> AVAILABLE DATA:
>>

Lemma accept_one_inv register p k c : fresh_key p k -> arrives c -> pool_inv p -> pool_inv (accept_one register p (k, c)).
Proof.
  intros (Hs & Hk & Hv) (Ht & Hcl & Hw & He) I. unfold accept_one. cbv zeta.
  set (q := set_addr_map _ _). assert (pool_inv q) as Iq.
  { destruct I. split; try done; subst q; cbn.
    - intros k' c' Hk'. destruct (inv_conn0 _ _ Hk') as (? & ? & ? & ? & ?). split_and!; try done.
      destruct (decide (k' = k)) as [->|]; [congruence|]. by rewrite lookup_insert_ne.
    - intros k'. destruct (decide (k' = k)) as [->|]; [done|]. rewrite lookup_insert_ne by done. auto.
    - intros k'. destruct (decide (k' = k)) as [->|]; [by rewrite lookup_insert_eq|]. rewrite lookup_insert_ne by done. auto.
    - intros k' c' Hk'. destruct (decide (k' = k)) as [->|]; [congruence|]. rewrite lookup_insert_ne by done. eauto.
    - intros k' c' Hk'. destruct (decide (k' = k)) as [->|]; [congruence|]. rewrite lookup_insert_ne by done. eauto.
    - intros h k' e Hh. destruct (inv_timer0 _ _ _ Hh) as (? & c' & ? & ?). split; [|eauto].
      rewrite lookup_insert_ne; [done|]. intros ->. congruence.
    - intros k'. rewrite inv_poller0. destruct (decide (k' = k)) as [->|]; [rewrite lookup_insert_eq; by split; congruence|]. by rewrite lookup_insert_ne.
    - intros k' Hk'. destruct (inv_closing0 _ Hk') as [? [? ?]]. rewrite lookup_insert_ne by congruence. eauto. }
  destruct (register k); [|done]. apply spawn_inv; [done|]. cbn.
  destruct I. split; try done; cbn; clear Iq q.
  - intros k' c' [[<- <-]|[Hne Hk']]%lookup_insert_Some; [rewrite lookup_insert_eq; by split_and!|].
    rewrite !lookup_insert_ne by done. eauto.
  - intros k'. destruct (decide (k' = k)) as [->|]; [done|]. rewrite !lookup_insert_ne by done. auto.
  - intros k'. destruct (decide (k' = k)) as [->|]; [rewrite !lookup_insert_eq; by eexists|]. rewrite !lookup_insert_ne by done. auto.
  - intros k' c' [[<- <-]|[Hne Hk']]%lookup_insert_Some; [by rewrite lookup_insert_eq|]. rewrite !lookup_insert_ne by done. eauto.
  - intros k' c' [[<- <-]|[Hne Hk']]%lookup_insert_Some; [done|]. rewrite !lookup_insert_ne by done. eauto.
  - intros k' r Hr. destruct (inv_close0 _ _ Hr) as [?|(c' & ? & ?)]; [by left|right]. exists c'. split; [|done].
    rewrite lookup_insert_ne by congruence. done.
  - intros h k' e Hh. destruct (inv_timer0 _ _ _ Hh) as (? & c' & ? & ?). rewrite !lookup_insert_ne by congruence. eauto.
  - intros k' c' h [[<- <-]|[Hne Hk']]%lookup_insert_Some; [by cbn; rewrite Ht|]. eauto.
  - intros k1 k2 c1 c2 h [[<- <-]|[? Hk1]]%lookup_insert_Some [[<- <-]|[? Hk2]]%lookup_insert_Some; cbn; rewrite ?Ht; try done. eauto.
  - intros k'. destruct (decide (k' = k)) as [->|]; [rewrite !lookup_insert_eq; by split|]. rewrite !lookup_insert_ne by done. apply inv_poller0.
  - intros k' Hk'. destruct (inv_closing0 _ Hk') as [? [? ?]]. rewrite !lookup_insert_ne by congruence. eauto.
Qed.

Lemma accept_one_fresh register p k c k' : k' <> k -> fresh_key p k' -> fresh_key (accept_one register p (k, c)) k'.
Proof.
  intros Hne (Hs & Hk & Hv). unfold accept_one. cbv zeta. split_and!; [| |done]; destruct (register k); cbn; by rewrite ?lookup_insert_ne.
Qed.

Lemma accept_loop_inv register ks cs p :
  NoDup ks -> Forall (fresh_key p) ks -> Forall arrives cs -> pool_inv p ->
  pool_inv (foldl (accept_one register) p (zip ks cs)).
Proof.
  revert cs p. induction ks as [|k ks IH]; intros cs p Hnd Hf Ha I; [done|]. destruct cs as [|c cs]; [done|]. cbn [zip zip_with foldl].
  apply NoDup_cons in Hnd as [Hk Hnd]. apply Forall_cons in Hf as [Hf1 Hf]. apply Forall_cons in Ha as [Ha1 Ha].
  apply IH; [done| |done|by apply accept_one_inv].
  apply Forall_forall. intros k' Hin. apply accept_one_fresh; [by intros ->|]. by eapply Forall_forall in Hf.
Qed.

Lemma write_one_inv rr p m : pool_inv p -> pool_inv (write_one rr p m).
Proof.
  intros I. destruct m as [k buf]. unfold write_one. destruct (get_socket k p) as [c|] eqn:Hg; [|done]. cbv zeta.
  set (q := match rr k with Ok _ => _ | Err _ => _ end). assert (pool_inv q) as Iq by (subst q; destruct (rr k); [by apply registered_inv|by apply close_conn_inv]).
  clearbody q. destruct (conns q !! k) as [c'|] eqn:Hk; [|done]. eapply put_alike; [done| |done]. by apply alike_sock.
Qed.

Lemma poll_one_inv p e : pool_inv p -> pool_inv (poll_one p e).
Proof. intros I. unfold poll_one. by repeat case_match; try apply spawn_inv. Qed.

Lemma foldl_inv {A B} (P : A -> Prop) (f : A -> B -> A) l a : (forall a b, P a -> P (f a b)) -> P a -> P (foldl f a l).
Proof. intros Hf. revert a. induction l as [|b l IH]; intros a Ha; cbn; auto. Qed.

<<

> YOUR GOAL:
Look through the entries. Copy out each line with "apply" in it.

> WRITTEN RESPONSE:
  destruct (register k); [|done]. apply spawn_inv; [done|]. cbn.
  - intros k'. destruct (decide (k' = k)) as [->|]; [rewrite !lookup_insert_eq; by split|]. rewrite !lookup_insert_ne by done. apply inv_poller0.
  apply NoDup_cons in Hnd as [Hk Hnd]. apply Forall_cons in Hf as [Hf1 Hf]. apply Forall_cons in Ha as [Ha1 Ha].
  apply IH; [done| |done|by apply accept_one_inv].
  apply Forall_forall. intros k' Hin. apply accept_one_fresh; [by intros ->|]. by eapply Forall_forall in Hf.
  set (q := match rr k with Ok _ => _ | Err _ => _ end). assert (pool_inv q) as Iq by (subst q; destruct (rr k); [by apply registered_inv|by apply close_conn_inv]).
  clearbody q. destruct (conns q !! k) as [c'|] eqn:Hk; [|done]. eapply put_alike; [done| |done]. by apply alike_sock.
Proof. intros I. unfold poll_one. by repeat case_match; try apply spawn_inv. Qed.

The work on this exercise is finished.